The relationship between liver blood flow rate and hepatic clearance has been derived and validated based on the constitutive principle of mass conservation using an advective mass transfer model for bivariate concentration, Ci (x, t). Metabolic elimination continuously diminishes along the blood flow path line, corresponding with the concentration gradient. Because of the constraint introduced by constant blood velocity, x and t are not independent variables. This requires the introduction of a new factor called the dwell time, which accounts for the time a drug is retained in the liver. First-order or saturable drug metabolism is dependent on perfusate drug concentration and the dwell time.

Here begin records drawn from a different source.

(** ** A system call that does not exist *)

Lemma wp_thread_killed t (Q : Z -> kstate -> Prop) s :
  L_tcb t ∉ held (km s) -> Q (tkilled (tcbs s t)) s -> wp (thread_killed t) Q s.
Proof.
  intros Hl HQ. apply wp_critical; [done|]. apply wp_gets. split; [done|]. simpl. rewrite held_restore.
  by replace (set_km (km s) _) with s by by destruct s.
Qed.

Context (syscalls : Z -> option (E kstate Z)) (nsyscalls : Z).
Context (kend kbuf ch kuc kucr : Z) (swtch : nat -> E kstate unit) (ext4 : option fs_ops).
Context (dev_write : Z -> option (bool -> Z -> Z -> E kstate Z)) (wfuel : nat).

Abbreviation user_trap := (usertrap kernelvec uservec trampoline usertrap_addr hart boot_hart rtime sclaim R procdump ufuel dfuel syscalls nsyscalls kend kbuf ch kuc kucr swtch ext4 dev_write wfuel).

(** An ecall whose number is not in the table, made by a thread that nobody
    killed and that has no pending signal, comes back to user mode at the
    instruction after the ecall with -1 in a0; no other register of the trap
    frame that belongs to the user changes, and no lock is held. *)
Theorem usertrap_unknown_syscall (p t : nat) (s : kstate) :
  let a := trapframe (tcbs s t) in
  let m := mmem (km s) in
  let num := i32 (load64 m (a + TF_A7)) in
  runs_in s p -> cur s = Some t -> a <> 0 -> has_bits (sstatus (csr s)) SSTATUS_SPP = false -> scause (csr s) = 8 ->
  tkilled (tcbs s t) = 0 -> pkilled (procs s p) = 0 -> pending_cnt (tcbs s t) = 0 -> held (km s) = [] ->
  num <= 0 \/ nsyscalls <= num \/ syscalls num = None ->
  wp user_trap (fun r s' =>
    r = (MAKE_SATP (pagetable (procs s p)), THREAD_TRAPFRAME (tidx (tcbs s t))) /\
    sepc (csr s') = u64 (sepc (csr s) + 4) /\ load64 (mmem (km s')) (a + TF_A0) = 2 ^ 64 - 1 /\ held (km s') = [] /\
    (forall x, a + 40 <= x < a + TF_A0 \/ a + TF_A0 + 8 <= x -> mmem (km s') x = m x)) s.
Proof.
  intros a m num Hr Hc Ha Hspp Hcause Htk Hpk Hpend Hh Hnum. unfold usertrap.
  apply wp_bind, wp_r_csr, wp_bind. apply wp_panic_if; [exact Hspp|]. apply wp_bind, wp_w_csr.
  apply wp_bind, (wp_myproc p); [exact Hr|]. apply wp_bind, (wp_mythread t); [exact Hc|]. apply wp_bind, wp_r_csr.
  apply wp_bind, wp_frame_set; [exact Ha|]. apply wp_bind, wp_r_csr. cbn [csr set_csr set_km scause set_stvec sepc]. rewrite Hcause. cbn [Z.eqb Pos.eqb].
  apply wp_bind, wp_bind, wp_thread_killed; [cbn; rewrite Hh; apply not_elem_of_nil|]. cbn [tcbs set_csr set_km]. rewrite Htk. cbn [Z.eqb negb]. apply wp_bind, wp_ret.
  apply wp_bind, wp_frame_get; [exact Ha|]. apply wp_bind, wp_frame_set; [exact Ha|]. apply wp_bind. unfold intr_on. apply wp_bind, wp_r_csr, wp_w_csr.
  apply wp_bind. unfold syscall. apply wp_bind, (wp_mythread t); [exact Hc|]. apply wp_bind, wp_frame_get; [exact Ha|]. cbn zeta.
  cbn [tcbs procs km mmem csr set_csr set_km set_mmem sstatus set_stvec set_sstatus]. fold a m.
  rewrite load64_store64_same. rewrite !(load64_store64_other _ _ _ (a + TF_A7)) by (unfold TF_EPC, TF_A7; lia). fold num.
  assert ((if (0 <? num) && (num <? nsyscalls) then syscalls num else None) = None) as ->.
  { destruct (Z.ltb_spec 0 num), (Z.ltb_spec num nsyscalls); cbn [andb]; try done. destruct Hnum as [?|[?|?]]; [lia|lia|done]. }
  apply wp_frame_set; [exact Ha|]. apply wp_ret.
  apply wp_bind, wp_thread_killed; [cbn; rewrite Hh; apply not_elem_of_nil|]. cbn [tcbs set_csr set_km]. rewrite Htk. cbn [Z.eqb negb].
  apply wp_bind, wp_proc_killed; [cbn; rewrite Hh; apply not_elem_of_nil|]. cbn [procs set_csr set_km]. rewrite Hpk. cbn [Z.eqb negb].
  apply wp_bind, wp_ret, wp_bind, wp_ret, wp_bind, wp_ret. apply wp_bind. unfold signal_handle. apply wp_bind, wp_gets. cbn [tcbs set_csr set_km]. rewrite Hpend. cbn [Z.eqb]. apply wp_ret.
  apply (wp_usertrapret p t); [exact Hr|exact Hc|exact Ha|]. cbn [tcbs procs km mmem csr held set_csr set_km set_mmem sepc sstatus satp set_sepc set_stvec set_sstatus]. fold a m.
  split; [done|]. split; [|split; [|split; [exact Hh|]]].
  - rewrite load64_store64_other by (unfold TF_EPC, TF_A0; lia). rewrite load64_store64_same. rewrite wrap_wrap by lia. unfold wrap. by rewrite Zplus_mod_idemp_l.
  - unfold kernel_words, TF_KERNEL_SATP, TF_KERNEL_SP, TF_KERNEL_TRAP, TF_KERNEL_HARTID, TF_A0. rewrite !load64_store64_other by lia. rewrite load64_store64_same. done.
  - intros x Hx. unfold kernel_words, TF_KERNEL_SATP, TF_KERNEL_SP, TF_KERNEL_TRAP, TF_KERNEL_HARTID, TF_EPC, TF_A0 in *. rewrite !store64_out by lia. done.
Qed.
End TrapSpec.

(** ** Witnesses: thread 0, trap frame at 0x1000, an ecall at 0x400 *)

Definition trap_tcb : tcb := set_trapframe 0x1000 (set_tproc (Some 0%nat) tcb_zero).
Definition trap_state (cause : Z) (b : kstate) : kstate :=
  set_csr (Trapregs 0x22 0x400 cause 0 0 0 0 0) (set_tcbs (fun _ => trap_tcb) (fd_state 0 0 b)).

Lemma trap_state_cur cause b : runs_in (trap_state cause b) 0 /\ cur (trap_state cause b) = Some 0%nat.
Proof. split; [by exists 0%nat|done]. Qed.

Lemma usertrapret_enters_user_witness :
  exists s, wp (usertrapret 0x80 0x0 0x90 3) (fun r s' => Z.testbit (sstatus (csr s')) 8 = false /\ load64 (mmem (km s')) 0x1020 = 3) s.
Proof.
  generalize booted. intros b. exists (trap_state 8 b). destruct (trap_state_cur 8 b) as [Hr Hc].
  eapply wp_mono; [apply (usertrapret_enters_user 0x80 0x0 0x90 3 0 0 (trap_state 8 b) Hr Hc); done|].
  cbn beta zeta. intros r s' (_ & Hbits & _ & _ & _ & _ & _ & Hh & _). split; [exact (Hbits 8 ltac:(done))|exact Hh].
Defined.

Lemma usertrap_unknown_syscall_witness :
  exists s, wp (usertrap 0x70 0x80 0x0 0x90 3 0 0 0 (fun _ => 0) (mret tt) 0 0 (fun _ => None) 0 0 0 0 0 0 (fun _ => mret tt) None (fun _ => None) 0)
    (fun r s' => sepc (csr s') = 0x404 /\ load64 (mmem (km s')) (0x1000 + TF_A0) = 2 ^ 64 - 1) s.
Proof.
  generalize booted. intros b. exists (trap_state 8 b). destruct (trap_state_cur 8 b) as [Hr Hc].
  eapply wp_mono; [apply (usertrap_unknown_syscall 0x70 0x80 0x0 0x90 3 0 0 0 (fun _ => 0) (mret tt) 0 0 (fun _ => None) 0 0 0 0 0 0 (fun _ => mret tt) None (fun _ => None) 0 0 0 (trap_state 8 b) Hr Hc); try done; by right; right|].
  cbn beta. intros r s' (_ & Hpc & Ha0 & _). split; [exact Hpc|exact Ha0].
Defined.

A new extraction factor is explicitly identified as E = ln Cin/Cout. Because the isolated organ perfusion model described here is validated, it provides a basis for drawing inferences and exploring underlying features, mechanisms, and principles on which this model is based. In the conventional model, these underlying constitutive principles are unavailable. The concentration-time profile of a physiological-based elimination network is found to be inconsistent with the profile described by a pharmacokinetic model. For this reason, among others discussed, physiological-based models are incompatible with pharmacokinetic models and therefore cannot be used to explain systemic pharmacokinetic behavior.